The legacy of Reese Felts

Reese Felts

After graduating from UNC in 1952, Reese Felts spent much of his career with WSJS television (now WXII) in Winston-Salem.

The Reese News Lab, a major experimental student news and audience research initiative at UNC’s School of Journalism and Mass Communication, is funded by a $4.1 million gift from the estate of alumnus Reese Felts.

It is the largest single gift ever by an individual to Carolina’s journalism school, and also funds a distinguished professorship in the school. Jean Folkerts, former dean of the school, announced the gift and project Oct. 1, 2009.

Felts, a 1952 UNC graduate who worked for nearly 30 years as a radio and television broadcaster in Winston-Salem before retiring in 1980, died in 2009. He spent most of his career with WSJS, which is now WXII. “The journalism school instilled Reese with an almost-religious awe of the role of journalism in our society and the profound importance of a free and responsible press,” said Cowles Liipfert, Felts’ attorney and friend.
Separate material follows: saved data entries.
Definition validate_state self (phases : list InstallJournalEntryPhaseV1) : result InstallJournalError unit :=
  match jn_state self with
  | JournalPlanned => Ok tt
  | JournalPrepared =>
      reject_unless ((jn_durable_step self =? 1) && all_phases PhasePending phases
                     && is_none (jn_failure_code self))
  | JournalApplying =>
      progress ← validate_forward_prefix phases;
      reject_unless ((jn_durable_step self =? 2 + progress) && is_none (jn_failure_code self))
  | JournalInstalled =>
      expected ← ok_or (checked_add U64_MAX 3 (saturating_mul U64_MAX 2 (Z.of_nat (length (jn_entries self)))))
                   InvalidJournal;
      reject_unless ((jn_durable_step self =? expected) && all_phases PhaseVerified phases
                     && is_none (jn_failure_code self))
  | JournalFailed =>
      progress ← validate_forward_prefix phases;
      reject_unless ((jn_durable_step self =? 3 + progress) && is_some (jn_failure_code self))
  | JournalRollingBack =>
      _ ← validate_rollback_shape phases false;
      reject_unless (3 <=? jn_durable_step self)
  | JournalRolledBack =>
      _ ← validate_rollback_shape phases true;
      reject_unless (4 <=? jn_durable_step self)
  end.

Definition validate_entries_for_state self : result InstallJournalError unit :=
  let failure_valid :=
    match jn_failure_code self with Some code => is_ok (InstallFindingV1_blocker code) | None => true end in
  if negb failure_valid || (negb (jn_rollback_possible self) && is_none (jn_failure_code self))
  then Err InvalidJournal
  else if bool_decide (jn_state self = JournalPlanned) then
    if negb (jn_durable_step self =? 0) || negb (bool_decide (jn_entries self = []))
       || is_some (jn_failure_code self) || negb (jn_rollback_possible self)
    then Err InvalidJournal else Ok tt
  else
    _ ← validate_entries (jn_entries self);
    validate_state self (je_phase <$> jn_entries self).

(** The validation of every journal that is read back. *)
Definition InstallJournalV1_validate self : result InstallJournalError unit :=
  _ ← InstallJournalBindingsV1_validate (jn_bindings self);
  if negb (jn_schema_version self =? INSTALL_JOURNAL_SCHEMA_VERSION) then Err InvalidJournal
  else validate_entries_for_state self.
End operations.

(** ** Shapes of the phases *)

(** Verified entries, then at most one applied, then pending ones. *)
Definition forward_shape (phases : list InstallJournalEntryPhaseV1) (v : nat) (applied : bool) (p : nat) : Prop :=
  phases = replicate v PhaseVerified ++ (if applied then [PhaseApplied] else []) ++ replicate p PhasePending.

Definition forward_progress (v : nat) (applied : bool) : Z := 2 * Z.of_nat v + (if applied then 1 else 0).

(** Entries still to roll back, then those rolled back, then pending ones. *)
Definition held_phase (phase : InstallJournalEntryPhaseV1) : bool :=
  match phase with PhaseApplied | PhaseVerified => true | _ => false end.

Definition rollback_shape (phases held : list InstallJournalEntryPhaseV1) (r p : nat) : Prop :=
  phases = held ++ replicate r PhaseRolledBack ++ replicate p PhasePending ∧
  Forall (λ phase, held_phase phase = true) held.

Lemma forward_verified v progress :
  try_fold forward_step (progress, false, false) (replicate v PhaseVerified)
  = Ok (progress + 2 * Z.of_nat v, false, false).
Proof.
  revert progress. induction v as [|v IH]; intros progress; cbn [replicate try_fold].
  - by rewrite Z.add_0_r.
  - cbn [forward_step negb andb mbind result_bind]. rewrite IH. do 3 f_equal. lia.
Qed.

Lemma forward_pending p progress a pending :
  try_fold forward_step (progress, a, pending) (replicate p PhasePending)
  = Ok (progress, a, bool_decide (p ≠ 0%nat) || pending).
Proof.
  revert pending. induction p as [|p IH]; intros pending; [done|]. cbn [replicate try_fold forward_step mbind result_bind].
  rewrite IH, orb_true_r. by rewrite bool_decide_eq_true_2.
Qed.

Lemma validate_forward_ok phases v applied p :
  forward_shape phases v applied p → validate_forward_prefix phases = Ok (forward_progress v applied).
Proof.
  intros ->. unfold validate_forward_prefix. rewrite try_fold_app, forward_verified. cbn [mbind result_bind].
  rewrite try_fold_app. destruct applied; cbn [try_fold forward_step negb andb mbind result_bind];
    rewrite forward_pending; cbn [mbind result_bind fst]; f_equal; unfold forward_progress; lia.
Qed.

Lemma rollback_held terminal held :
  terminal = false ∨ held = [] → Forall (λ phase, held_phase phase = true) held →
  try_fold (rollback_shape_step terminal) (false, false) held = Ok (false, false).
Proof.
  intros Ht. induction 1 as [|phase held Hp _ IH]; [done|]. destruct Ht as [->|]; [|done].
  destruct phase; try done; cbn [try_fold rollback_shape_step negb andb mbind result_bind]; auto.
Qed.

Lemma rollback_rolled_back terminal r seen :
  try_fold (rollback_shape_step terminal) (seen, false) (replicate r PhaseRolledBack)
  = Ok (bool_decide (r ≠ 0%nat) || seen, false).
Proof.
  revert seen. induction r as [|r IH]; intros seen; [done|].
  cbn [replicate try_fold rollback_shape_step negb mbind result_bind]. rewrite IH, orb_true_r.
  by rewrite bool_decide_eq_true_2.
Qed.

Lemma rollback_pending terminal p seen pending :
  ∃ acc, try_fold (rollback_shape_step terminal) (seen, pending) (replicate p PhasePending) = Ok acc.
Proof.
  revert pending. induction p as [|p IH]; intros pending; [by eexists|].
  cbn [replicate try_fold rollback_shape_step mbind result_bind]. apply IH.
Qed.

Lemma validate_rollback_ok phases held r p terminal :
  terminal = false ∨ held = [] → rollback_shape phases held r p →
  validate_rollback_shape phases terminal = Ok tt.
Proof.
  intros Ht [-> Hh]. unfold validate_rollback_shape. rewrite try_fold_app, rollback_held by done.
  cbn [mbind result_bind]. rewrite try_fold_app, rollback_rolled_back. cbn [mbind result_bind].
  destruct (rollback_pending terminal p (bool_decide (r ≠ 0%nat) || false) false) as [acc ->]. done.
Qed.

(** ** Entries in order *)
Definition entry_order (entry : InstallJournalEntryV1) : Z := install_order (je_role entry).

Record entries_ok (entries : list InstallJournalEntryV1) : Prop := {
  eo_valid : Forall (λ entry, InstallJournalEntryV1_validate entry = Ok tt) entries;
  eo_sorted : StronglySorted (λ x y, entry_order x < entry_order y) entries;
}.

Lemma validate_fold_Ok entries prior o :
  try_fold validate_next_entry prior entries = Ok o →
  Forall (λ e, is_some_and prior (λ p, entry_order e <=? p) = false) entries ∧ entries_ok entries.
Proof.
  revert prior. induction entries as [|e entries IH]; intros prior Hf; [by repeat constructor|].
  cbn [try_fold] in Hf. apply bind_Ok in Hf as (b & Hb & Hf). unfold validate_next_entry in Hb.
  apply bind_Ok in Hb as ([] & He & Hb). cbv zeta in Hb. fold (entry_order e) in Hb. inv_ok.
  apply IH in Hf as [Hall [Hv Hs]]. cbn [is_some_and] in Hall.
  split; [|split; constructor; try done; eapply Forall_impl; [exact Hall|]; intros x Hx; cbn in Hx; lia].
  constructor; [done|]. eapply Forall_impl; [exact Hall|]. intros x Hx. destruct prior; cbn in *; [lia|done].
Qed.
“Carolina’s journalism school has always been innovative,” Chancellor Holden Thorp said. “It is fitting that a gift from an older generation of journalists will help our students shape the future of news dissemination.”

The school transformed one of its classrooms into the Reese News Lab, where students work with the latest technology and methods to produce and distribute news for audiences across a variety of platforms. The news lab and its digital publications also function as a research center to study audience engagement and communities that form around news and information. The flexibility to experiment and test theories is central to the project.

Graduate and undergraduate students work in the lab, producing digital content and experimenting with news gathering and dissemination.

“Every journalism school in the country is talking about creating multimedia projects and converging technologies,” Folkerts said. “But none, to my knowledge, have created an environment that challenges current models and tests the results.”

The newsroom creates a hub equipped for students in every specialization taught in the school – reporting, editing and design, broadcasting, photojournalism, multimedia, advertising and public relations.

UNC students have benefited from Felts’ spirit of giving for years. In 1996, Felts endowed an annual $3,000 scholarship for electronic communication students in the school. In 1997, he named three editing suites in Carroll Hall.

“Reese’s kindness and generosity were well-known by many,” Folkerts said. “His gift enables us to do something unique and meaningful for our students.”